§ BRIEF: Line by line, retype the material below exactly, from its first line up to and including the one holding "destruct (Z.eqb_spec used".

§ MATERIAL FOR THIS TASK:
Lemma relink_full_eq s g i shift used : pool_ok s g -> g !! i = Some (RSlab shift used) ->
  relink_full i (shift - min_shift) (kind shift) s = (if used =? all_used shift then relink i (shift - min_shift) (kind shift) else mret tt) s.
Proof.
  intros [Hg Hl Hc] Hi. destruct (layout_ok _ _ g Hg _ _ Hi) as (Hr & Hi0 & HiN). destruct (valid_slot shift ltac:(apply Hr)) as [Hvh Hht]. unfold relink_full.
  destruct (Z.eqb_spec used (all_used shift)) as [E|E].
  - destruct (links_loose _ _ _ _ _ Hl i (kind shift)) as [Hn _]; [|done|by erewrite mthen_run by (by apply get_next_run)].
    exists i, (RSlab shift used). cbn. split_and!; [done|lia|lia|done|done].
  - destruct (list_next s (Slot (shift - min_shift)) (kind shift) (owner g (Slot (shift - min_shift))) i) as (d & Hd & Hne).
    { rewrite <- Hht. by apply Hl. } { exists (RSlab shift used). split; [done|by apply slot_listed]. }
    erewrite mthen_run by (by apply get_next_run). by destruct d.
Qed.

(** The page is given back with its last chunk. *)
Definition freed_region (shift used : Z) : region := if no_chunks shift used then RFree 1 else RSlab shift used.

Lemma free_end_run s g i shift used : pool_ok s (<[i := RSlab shift used]> g) ->
  exists s', (if no_chunks shift used then ngx_slab_free_pages i 1 ;; mret Freed else mret Freed) s = Some (Freed, s') /\
    pool_ok s' (<[i := freed_region shift used]> g).
Proof.
  intros Hs. unfold freed_region. destruct (no_chunks shift used); [|by exists s].
  destruct (free_pages_run N min_shift N_range s _ i (RSlab shift used) ltac:(lia) Hs) as (s' & Hrun & Hok & _); [apply lookup_insert_eq|].
  rewrite insert_insert_eq in Hok. exists s'. split; [|done]. by erewrite mthen_run by exact Hrun.
Qed.

Context (start_aligned : start mod ngx_pagesize = 0).

Lemma page_low i off n : 0 <= n <= 12 -> Z.land (page_addr i + off) (2 ^ n - 1) = off mod 2 ^ n.
Proof.
  intros Hn. rewrite <- ones_below, Z.land_ones by lia. unfold page_addr. apply Z.div_exact in start_aligned; [|done]. rewrite start_aligned.
  change ngx_pagesize with (2 ^ 12). assert (2 ^ 12 = 2 ^ n * 2 ^ (12 - n)) as -> by (rewrite <- Z.pow_add_r by lia; f_equal; lia).
  set (q := start / _). replace (2 ^ n * 2 ^ (12 - n) * q + i * (2 ^ n * 2 ^ (12 - n)) + off) with (off + (2 ^ (12 - n) * (q + i)) * 2 ^ n) by lia.
  apply Z.mod_add. apply Z.pow_nonzero; lia.
Qed.

Lemma page_offset i off : 0 <= off < ngx_pagesize -> Z.land (page_addr i + off) (ngx_pagesize - 1) = off.
Proof. intros Ho. change (ngx_pagesize - 1) with (2 ^ 12 - 1). rewrite page_low by lia. by apply Z.mod_small. Qed.

(** The outcome of freeing the address at [off] in page [i]. *)
Definition free_spec (g : regions) (i shift used off : Z) (m : MS free_result) (s : slab_pool) : Prop :=
  let b := off / 2 ^ shift in
  (off mod 2 ^ shift <> 0 /\ m s = Some (Wrong_chunk, s)) \/
  (off mod 2 ^ shift = 0 /\ Z.testbit used b = false /\ m s = Some (Already_free, s)) \/
  (off mod 2 ^ shift = 0 /\ Z.testbit used b = true /\
    (reserved shift <= b -> exists s', m s = Some (Freed, s') /\ pool_ok s' (<[i := freed_region shift (cleared used b)]> g))).

Lemma chunk_index shift off : 3 <= shift <= 11 -> 0 <= off < ngx_pagesize -> 0 <= off / 2 ^ shift < chunks shift.
Proof.
  intros Hs Ho. assert (0 < 2 ^ shift) by (apply Z.pow_pos_nonneg; lia). split; [apply Z.div_pos; lia|]. apply Z.div_lt_upper_bound; [done|].
  rewrite (Z.mul_comm (2 ^ shift)), chunks_size by done. lia.
Qed.

(** What the three layouts have in common: the page is linked, its map written, and the page given back when it is empty. *)
Lemma clear_chunk_run s g i shift used b (write : slab_pool -> slab_pool) :
  pool_ok s g -> g !! i = Some (RSlab shift used) -> reserved shift <= b < chunks shift ->
  (forall s1, slabs s1 = slabs s -> bitmaps s1 = bitmaps s -> map_step s1 (write s1) i /\ page_map (write s1) i shift (cleared used b)) ->
  exists s1 s', (if used =? all_used shift then relink i (shift - min_shift) (kind shift) else mret tt) s = Some (tt, s1) /\
    slabs s1 = slabs s /\ bitmaps s1 = bitmaps s /\
    (if no_chunks shift (cleared used b) then ngx_slab_free_pages i 1 ;; mret Freed else mret Freed) (write s1) = Some (Freed, s') /\
    pool_ok s' (<[i := freed_region shift (cleared used b)]> g).
Proof.
  intros Hs Hi Hb Hw. pose proof Hs as [Hg Hl Hc]. destruct (layout_ok _ _ g Hg _ _ Hi) as (Hr & _). pose proof Hr as (Hsh & _).
  destruct (reserved_bounds shift ltac:(lia)) as (Hres & _). pose proof (cleared_ok shift used b Hr Hb) as Hr'.
  destruct (relink_full_run s g i shift used (cleared used b) Hs Hi Hr') as (s1 & Hrun & Hl1 & Hs1 & Hb1); [apply cleared_not_full; lia|].
  destruct (Hw s1 Hs1 Hb1) as [[En Ep Hk Hkb] Hpm].
  destruct (free_end_run (write s1) g i shift (cleared used b)) as (s' & Hrun' & Hok).
  { split; [by apply (layout_change N min_shift g i (RSlab shift used))|by apply (links_cong _ _ None s1)|].
    apply (map_contents s _ g i shift used); try done; intros k Hne; [rewrite Hk, Hs1|rewrite Hkb, Hb1]; done. }
  by exists s1, s'.
Qed.

Lemma free_small_run s g i shift used off :
  pool_ok s g -> g !! i = Some (RSlab shift used) -> shift < 6 -> 0 <= off < ngx_pagesize ->
  free_spec g i shift used off (free_small min_shift i (page_addr i + off) shift) s.
Proof.
  intros Hs Hi H6 Ho. destruct (layout_ok _ _ g (pool_layout _ _ _ _ Hs) _ _ Hi) as (Hr & _). pose proof Hr as (Hsh & Hu & _).
  pose proof (pool_contents _ _ _ _ Hs _ _ Hi) as (Hsl & ws & Hws & Hlen & Hw & <-)%page_map_small; [|done].
  pose proof (chunk_index shift off ltac:(lia) Ho) as Hb. set (b := off / 2 ^ shift) in *.
  destruct (reserved_bounds shift ltac:(lia)) as (Hres & Hr64 & _).
  assert (Z.land shift NGX_SLAB_SHIFT_MASK = shift) as Hmask by (change NGX_SLAB_SHIFT_MASK with (Z.ones 4); rewrite Z.land_ones, Z.mod_small by lia; done).
  unfold free_spec, free_small. fold b. rewrite Hmask, Z.shiftl_1_l, page_low, page_offset, (Z.shiftr_div_pow2 off) by (done || lia). fold b.
  destruct (Z.eqb_spec (off mod 2 ^ shift) 0) as [E|E]; [right|by left]. cbn [negb].
  pose proof (Z.mod_pos_bound b 64 ltac:(lia)) as Hm. change 63 with (Z.ones 6). rewrite Z.land_ones by lia. change (2 ^ 6) with 64. rewrite Z.shiftl_1_l.
  assert (exists w, ws !! Z.to_nat (b / 64) = Some w) as [w Hbw].
  { apply lookup_lt_is_Some. rewrite chunks_words in Hb by lia. pose proof (Z.div_pos b 64 ltac:(lia) ltac:(lia)).
    assert (b / 64 < map_words shift) by (apply Z.div_lt_upper_bound; lia). lia. }
  erewrite mthen_run by (unfold load_bitmap; by rewrite Hws). rewrite Hbw, test_bit by lia.
  assert (Z.testbit (word_bits ws) b = Z.testbit w (b mod 64)) as Hbit by (rewrite word_bits_bit, Hbw by (done || lia); done). rewrite Hbit.
  destruct (Z.testbit w (b mod 64)); [right|left; done]. split_and!; [done|done|]. intros Hrb. cbn [negb].
  destruct (word_bits_clear ws b w Hw ltac:(lia) Hbw) as [Hw' Hcl]. set (ws' := <[Z.to_nat (b / 64) := _]> ws) in *. fold (cleared (word_bits ws) b) in Hcl.
  assert (length ws' = length ws) as Hlen' by apply length_insert.
  destruct (clear_chunk_run s g i shift (word_bits ws) b (fun s1 => mk_pool (slabs s1) (nexts s1) (prevs s1) (<[i := ws']> (bitmaps s1))) Hs Hi ltac:(lia))
    as (s1 & s' & Hlink & Hs1 & Hb1 & Hend & Hok).
  { intros s1 Hs1 Hb1. split; [split; cbn; try done; intros k Hk; by apply lookup_insert_ne|].
    apply page_map_small; [done|]. cbn. rewrite Hs1, lookup_insert_eq. split; [done|]. exists ws'. by rewrite Hlen'. }
  exists s'. split; [|done]. replace NGX_SLAB_SMALL with (kind shift) by (rewrite kind_eq; by destruct (Z.ltb_spec shift 6); [|lia]).
  erewrite mthen_run by (rewrite (relink_full_eq s g i shift _ Hs Hi); exact Hlink). erewrite mthen_run by done.
  destruct ws' as [|w0 ws0]; [exfalso; cbn in Hlen'; destruct ws; [by rewrite lookup_nil in Hbw|done]|].
  rewrite <- Hend, <- Hcl. unfold no_chunks. assert (reserved shift = map_chunks shift) as Hrm by (unfold reserved; change ngx_slab_exact_shift with 6; by destruct (Z.ltb_spec shift 6); [|lia]).
  rewrite Hrm in *. rewrite <- small_no_chunks by (done || lia). rewrite take_ge by (cbn in Hlen'; lia).
  destruct (Z.land w0 _ =? 0); [|done]. by destruct (existsb _ ws0).
Qed.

§ REPLY TO THE EXERCISE:
Lemma relink_full_eq s g i shift used : pool_ok s g -> g !! i = Some (RSlab shift used) ->
  relink_full i (shift - min_shift) (kind shift) s = (if used =? all_used shift then relink i (shift - min_shift) (kind shift) else mret tt) s.
Proof.
  intros [Hg Hl Hc] Hi. destruct (layout_ok _ _ g Hg _ _ Hi) as (Hr & Hi0 & HiN). destruct (valid_slot shift ltac:(apply Hr)) as [Hvh Hht]. unfold relink_full.
  destruct (Z.eqb_spec used (all_used shift)) as [E|E].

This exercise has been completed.